**Work request:** Should the word "filled" occur in a line of the records, copy that line.

**The records:**
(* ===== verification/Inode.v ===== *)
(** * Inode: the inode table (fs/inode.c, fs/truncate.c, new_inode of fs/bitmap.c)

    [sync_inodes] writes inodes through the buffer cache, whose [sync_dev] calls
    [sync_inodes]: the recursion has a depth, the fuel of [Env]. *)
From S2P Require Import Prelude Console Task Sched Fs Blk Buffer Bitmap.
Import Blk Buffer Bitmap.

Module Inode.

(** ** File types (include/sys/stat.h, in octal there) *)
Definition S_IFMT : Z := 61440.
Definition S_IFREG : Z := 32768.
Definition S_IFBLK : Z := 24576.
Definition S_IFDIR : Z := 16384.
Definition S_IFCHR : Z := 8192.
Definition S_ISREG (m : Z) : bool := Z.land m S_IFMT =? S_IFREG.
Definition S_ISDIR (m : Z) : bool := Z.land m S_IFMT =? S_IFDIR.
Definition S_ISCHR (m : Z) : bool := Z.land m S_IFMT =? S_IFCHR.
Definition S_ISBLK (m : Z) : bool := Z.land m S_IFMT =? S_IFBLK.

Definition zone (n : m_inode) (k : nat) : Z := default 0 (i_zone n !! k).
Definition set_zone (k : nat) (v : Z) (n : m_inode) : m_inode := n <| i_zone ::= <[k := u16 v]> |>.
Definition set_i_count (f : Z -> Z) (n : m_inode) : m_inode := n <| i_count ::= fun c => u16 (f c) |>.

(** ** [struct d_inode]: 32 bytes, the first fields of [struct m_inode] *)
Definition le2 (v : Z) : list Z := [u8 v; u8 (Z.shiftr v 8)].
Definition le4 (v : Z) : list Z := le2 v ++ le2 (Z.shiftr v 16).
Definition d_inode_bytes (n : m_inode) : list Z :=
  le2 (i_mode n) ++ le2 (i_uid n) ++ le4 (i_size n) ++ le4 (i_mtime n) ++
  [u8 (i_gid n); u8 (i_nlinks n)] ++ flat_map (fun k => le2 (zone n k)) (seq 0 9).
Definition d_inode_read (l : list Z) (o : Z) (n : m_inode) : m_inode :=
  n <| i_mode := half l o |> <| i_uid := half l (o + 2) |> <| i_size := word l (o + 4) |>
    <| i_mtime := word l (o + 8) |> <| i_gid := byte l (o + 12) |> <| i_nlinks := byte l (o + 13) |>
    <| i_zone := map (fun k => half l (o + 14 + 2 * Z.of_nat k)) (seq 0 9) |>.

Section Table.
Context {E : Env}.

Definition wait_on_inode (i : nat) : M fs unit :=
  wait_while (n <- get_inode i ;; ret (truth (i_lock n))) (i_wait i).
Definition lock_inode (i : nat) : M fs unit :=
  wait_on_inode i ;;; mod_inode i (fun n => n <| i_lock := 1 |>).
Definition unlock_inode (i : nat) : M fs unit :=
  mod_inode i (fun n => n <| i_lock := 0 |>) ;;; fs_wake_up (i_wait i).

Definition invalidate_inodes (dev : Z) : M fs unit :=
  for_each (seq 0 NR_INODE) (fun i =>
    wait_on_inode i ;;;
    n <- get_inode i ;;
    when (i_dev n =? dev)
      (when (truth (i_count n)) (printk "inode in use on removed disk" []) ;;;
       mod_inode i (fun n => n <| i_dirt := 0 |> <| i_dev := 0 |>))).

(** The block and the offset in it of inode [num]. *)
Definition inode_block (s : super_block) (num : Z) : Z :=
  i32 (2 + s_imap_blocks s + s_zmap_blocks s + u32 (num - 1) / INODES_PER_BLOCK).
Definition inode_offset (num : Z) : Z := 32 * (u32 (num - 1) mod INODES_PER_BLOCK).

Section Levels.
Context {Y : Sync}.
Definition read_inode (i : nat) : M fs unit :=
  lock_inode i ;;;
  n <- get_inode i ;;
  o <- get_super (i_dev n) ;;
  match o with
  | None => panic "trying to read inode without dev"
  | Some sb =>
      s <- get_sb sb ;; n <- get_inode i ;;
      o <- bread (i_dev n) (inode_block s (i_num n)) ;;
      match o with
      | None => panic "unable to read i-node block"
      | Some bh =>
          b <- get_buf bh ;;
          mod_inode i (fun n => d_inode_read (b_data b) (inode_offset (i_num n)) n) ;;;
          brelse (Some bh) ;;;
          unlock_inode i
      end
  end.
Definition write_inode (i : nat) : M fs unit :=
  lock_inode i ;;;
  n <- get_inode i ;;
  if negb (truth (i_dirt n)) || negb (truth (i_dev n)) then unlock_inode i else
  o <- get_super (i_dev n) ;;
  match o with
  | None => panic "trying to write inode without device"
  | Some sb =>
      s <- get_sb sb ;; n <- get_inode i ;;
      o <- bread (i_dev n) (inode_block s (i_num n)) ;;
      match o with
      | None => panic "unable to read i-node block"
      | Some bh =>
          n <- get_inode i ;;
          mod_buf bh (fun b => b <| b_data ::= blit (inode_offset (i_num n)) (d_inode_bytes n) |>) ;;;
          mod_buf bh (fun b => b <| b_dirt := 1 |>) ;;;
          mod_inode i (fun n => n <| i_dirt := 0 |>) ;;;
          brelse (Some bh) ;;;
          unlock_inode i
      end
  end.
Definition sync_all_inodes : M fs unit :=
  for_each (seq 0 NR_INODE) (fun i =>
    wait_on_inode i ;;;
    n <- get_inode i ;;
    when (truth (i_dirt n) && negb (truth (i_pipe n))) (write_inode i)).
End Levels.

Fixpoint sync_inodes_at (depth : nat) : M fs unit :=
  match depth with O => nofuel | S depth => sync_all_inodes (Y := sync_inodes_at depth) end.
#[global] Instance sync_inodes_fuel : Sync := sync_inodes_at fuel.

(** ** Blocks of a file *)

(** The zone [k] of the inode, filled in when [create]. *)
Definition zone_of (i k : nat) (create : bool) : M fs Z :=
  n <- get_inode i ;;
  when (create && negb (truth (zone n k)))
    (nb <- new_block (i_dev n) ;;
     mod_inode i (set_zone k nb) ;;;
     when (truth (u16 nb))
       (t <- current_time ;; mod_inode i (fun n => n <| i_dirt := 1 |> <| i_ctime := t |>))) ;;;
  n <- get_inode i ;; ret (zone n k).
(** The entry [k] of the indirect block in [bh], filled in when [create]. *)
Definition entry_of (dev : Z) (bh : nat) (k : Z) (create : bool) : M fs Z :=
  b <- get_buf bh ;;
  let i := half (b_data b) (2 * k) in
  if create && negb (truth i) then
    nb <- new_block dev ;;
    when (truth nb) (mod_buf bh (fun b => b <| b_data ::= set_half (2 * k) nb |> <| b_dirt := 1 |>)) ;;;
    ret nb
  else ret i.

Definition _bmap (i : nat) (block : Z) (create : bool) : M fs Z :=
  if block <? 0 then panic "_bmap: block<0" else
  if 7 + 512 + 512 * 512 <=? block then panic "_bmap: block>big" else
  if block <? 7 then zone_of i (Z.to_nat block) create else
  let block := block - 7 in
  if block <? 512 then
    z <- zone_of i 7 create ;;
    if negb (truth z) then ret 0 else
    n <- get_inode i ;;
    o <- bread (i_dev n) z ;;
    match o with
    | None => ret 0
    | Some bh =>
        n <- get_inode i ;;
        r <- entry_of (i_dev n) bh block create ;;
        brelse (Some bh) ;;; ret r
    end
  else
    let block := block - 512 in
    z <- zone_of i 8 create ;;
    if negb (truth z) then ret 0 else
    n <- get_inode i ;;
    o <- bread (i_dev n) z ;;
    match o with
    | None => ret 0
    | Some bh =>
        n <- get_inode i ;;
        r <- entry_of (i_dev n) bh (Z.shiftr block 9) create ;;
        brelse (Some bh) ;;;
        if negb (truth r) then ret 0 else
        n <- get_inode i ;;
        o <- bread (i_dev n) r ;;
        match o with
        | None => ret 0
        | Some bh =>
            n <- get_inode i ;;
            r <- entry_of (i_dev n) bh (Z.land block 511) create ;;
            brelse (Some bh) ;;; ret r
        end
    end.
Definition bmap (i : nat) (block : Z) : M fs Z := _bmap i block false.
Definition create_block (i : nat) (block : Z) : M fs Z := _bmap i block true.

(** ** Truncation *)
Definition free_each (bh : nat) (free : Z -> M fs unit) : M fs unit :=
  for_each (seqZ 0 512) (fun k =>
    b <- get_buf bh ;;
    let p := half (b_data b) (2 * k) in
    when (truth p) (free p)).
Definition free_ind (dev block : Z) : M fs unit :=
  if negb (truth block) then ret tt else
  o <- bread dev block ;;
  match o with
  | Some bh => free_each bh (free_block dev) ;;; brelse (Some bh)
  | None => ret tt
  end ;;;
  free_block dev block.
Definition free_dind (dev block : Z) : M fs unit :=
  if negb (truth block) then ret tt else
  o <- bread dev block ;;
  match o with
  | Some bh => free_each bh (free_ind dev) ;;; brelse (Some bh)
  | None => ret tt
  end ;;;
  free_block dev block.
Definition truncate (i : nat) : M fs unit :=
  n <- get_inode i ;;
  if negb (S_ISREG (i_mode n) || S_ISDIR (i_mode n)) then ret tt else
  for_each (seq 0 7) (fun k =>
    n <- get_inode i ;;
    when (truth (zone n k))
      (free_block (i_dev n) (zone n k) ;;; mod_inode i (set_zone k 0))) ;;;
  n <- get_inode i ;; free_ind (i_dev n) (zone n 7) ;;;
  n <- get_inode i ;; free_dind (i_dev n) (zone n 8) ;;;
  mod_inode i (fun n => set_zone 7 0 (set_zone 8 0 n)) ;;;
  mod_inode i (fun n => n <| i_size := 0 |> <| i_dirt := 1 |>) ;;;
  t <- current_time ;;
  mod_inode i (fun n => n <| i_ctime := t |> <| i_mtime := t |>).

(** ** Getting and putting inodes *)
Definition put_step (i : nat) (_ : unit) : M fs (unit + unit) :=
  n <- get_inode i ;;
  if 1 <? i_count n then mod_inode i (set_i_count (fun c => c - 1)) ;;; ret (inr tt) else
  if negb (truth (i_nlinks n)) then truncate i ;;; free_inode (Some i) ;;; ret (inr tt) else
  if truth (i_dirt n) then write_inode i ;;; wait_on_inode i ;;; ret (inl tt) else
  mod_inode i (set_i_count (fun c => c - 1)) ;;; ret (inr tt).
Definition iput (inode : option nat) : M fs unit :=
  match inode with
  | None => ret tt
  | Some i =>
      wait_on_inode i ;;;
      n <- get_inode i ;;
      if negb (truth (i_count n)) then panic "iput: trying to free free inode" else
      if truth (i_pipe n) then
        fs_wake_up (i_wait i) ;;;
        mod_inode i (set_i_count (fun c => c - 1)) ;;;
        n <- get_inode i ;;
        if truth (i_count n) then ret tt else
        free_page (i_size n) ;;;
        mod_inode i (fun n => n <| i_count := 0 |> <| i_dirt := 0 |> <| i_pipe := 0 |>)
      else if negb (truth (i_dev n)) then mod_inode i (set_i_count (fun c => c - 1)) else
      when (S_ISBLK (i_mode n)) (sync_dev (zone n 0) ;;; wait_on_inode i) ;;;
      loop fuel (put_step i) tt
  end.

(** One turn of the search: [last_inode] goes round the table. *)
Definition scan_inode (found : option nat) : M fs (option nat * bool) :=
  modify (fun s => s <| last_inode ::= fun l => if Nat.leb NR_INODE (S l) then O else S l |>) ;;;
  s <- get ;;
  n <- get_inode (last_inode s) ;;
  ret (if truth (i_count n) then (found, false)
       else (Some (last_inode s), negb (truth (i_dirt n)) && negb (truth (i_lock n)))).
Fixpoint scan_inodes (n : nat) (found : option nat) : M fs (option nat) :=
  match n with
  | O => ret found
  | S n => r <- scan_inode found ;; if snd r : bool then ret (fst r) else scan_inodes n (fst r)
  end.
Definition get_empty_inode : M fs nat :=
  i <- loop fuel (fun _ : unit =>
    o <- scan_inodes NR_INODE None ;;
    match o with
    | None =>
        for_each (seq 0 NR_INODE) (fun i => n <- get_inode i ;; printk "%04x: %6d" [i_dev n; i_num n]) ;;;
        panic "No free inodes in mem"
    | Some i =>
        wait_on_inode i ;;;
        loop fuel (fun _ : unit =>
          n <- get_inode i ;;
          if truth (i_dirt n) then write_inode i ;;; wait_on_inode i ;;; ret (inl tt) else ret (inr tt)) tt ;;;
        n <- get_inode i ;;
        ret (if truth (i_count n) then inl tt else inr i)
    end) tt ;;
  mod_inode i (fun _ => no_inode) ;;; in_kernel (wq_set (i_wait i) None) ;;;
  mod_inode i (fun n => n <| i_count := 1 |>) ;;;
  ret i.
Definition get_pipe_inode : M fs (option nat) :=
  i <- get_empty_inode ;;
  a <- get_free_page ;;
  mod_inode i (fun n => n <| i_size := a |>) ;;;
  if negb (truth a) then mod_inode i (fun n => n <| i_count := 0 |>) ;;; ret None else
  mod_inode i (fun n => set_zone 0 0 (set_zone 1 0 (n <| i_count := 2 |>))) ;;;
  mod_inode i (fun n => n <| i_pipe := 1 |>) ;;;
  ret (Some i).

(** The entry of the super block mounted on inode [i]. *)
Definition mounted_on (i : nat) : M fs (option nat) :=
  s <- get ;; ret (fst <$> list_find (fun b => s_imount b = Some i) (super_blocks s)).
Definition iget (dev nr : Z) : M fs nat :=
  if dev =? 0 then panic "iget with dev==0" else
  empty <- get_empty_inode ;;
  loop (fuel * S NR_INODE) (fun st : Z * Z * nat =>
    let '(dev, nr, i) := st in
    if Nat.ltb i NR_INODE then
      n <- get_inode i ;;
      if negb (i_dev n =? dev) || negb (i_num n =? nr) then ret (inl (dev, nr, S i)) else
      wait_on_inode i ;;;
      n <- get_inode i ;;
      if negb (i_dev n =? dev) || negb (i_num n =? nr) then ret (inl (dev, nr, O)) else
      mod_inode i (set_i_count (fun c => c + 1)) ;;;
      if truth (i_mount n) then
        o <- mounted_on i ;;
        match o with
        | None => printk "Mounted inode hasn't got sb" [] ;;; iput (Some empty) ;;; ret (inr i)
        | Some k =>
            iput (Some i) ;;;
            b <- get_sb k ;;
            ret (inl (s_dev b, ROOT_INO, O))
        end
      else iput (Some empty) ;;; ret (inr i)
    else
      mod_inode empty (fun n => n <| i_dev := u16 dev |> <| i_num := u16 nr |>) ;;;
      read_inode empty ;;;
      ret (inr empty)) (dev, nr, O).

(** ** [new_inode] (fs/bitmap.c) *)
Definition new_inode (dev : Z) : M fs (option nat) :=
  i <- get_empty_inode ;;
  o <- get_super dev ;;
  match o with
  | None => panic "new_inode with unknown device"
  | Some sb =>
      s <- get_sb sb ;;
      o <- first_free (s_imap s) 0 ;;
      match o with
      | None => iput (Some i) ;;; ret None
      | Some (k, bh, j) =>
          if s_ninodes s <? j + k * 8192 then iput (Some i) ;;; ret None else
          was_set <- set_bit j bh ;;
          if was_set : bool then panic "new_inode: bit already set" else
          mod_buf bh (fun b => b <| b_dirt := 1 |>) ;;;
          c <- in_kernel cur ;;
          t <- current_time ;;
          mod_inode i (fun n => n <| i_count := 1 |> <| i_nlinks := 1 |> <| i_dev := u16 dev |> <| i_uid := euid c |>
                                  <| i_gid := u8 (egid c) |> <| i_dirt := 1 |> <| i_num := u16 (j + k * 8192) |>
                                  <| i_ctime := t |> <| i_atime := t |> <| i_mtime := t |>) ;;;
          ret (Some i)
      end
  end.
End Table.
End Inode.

**Solution:**
(** The zone [k] of the inode, filled in when [create]. *)
(** The entry [k] of the indirect block in [bh], filled in when [create]. *)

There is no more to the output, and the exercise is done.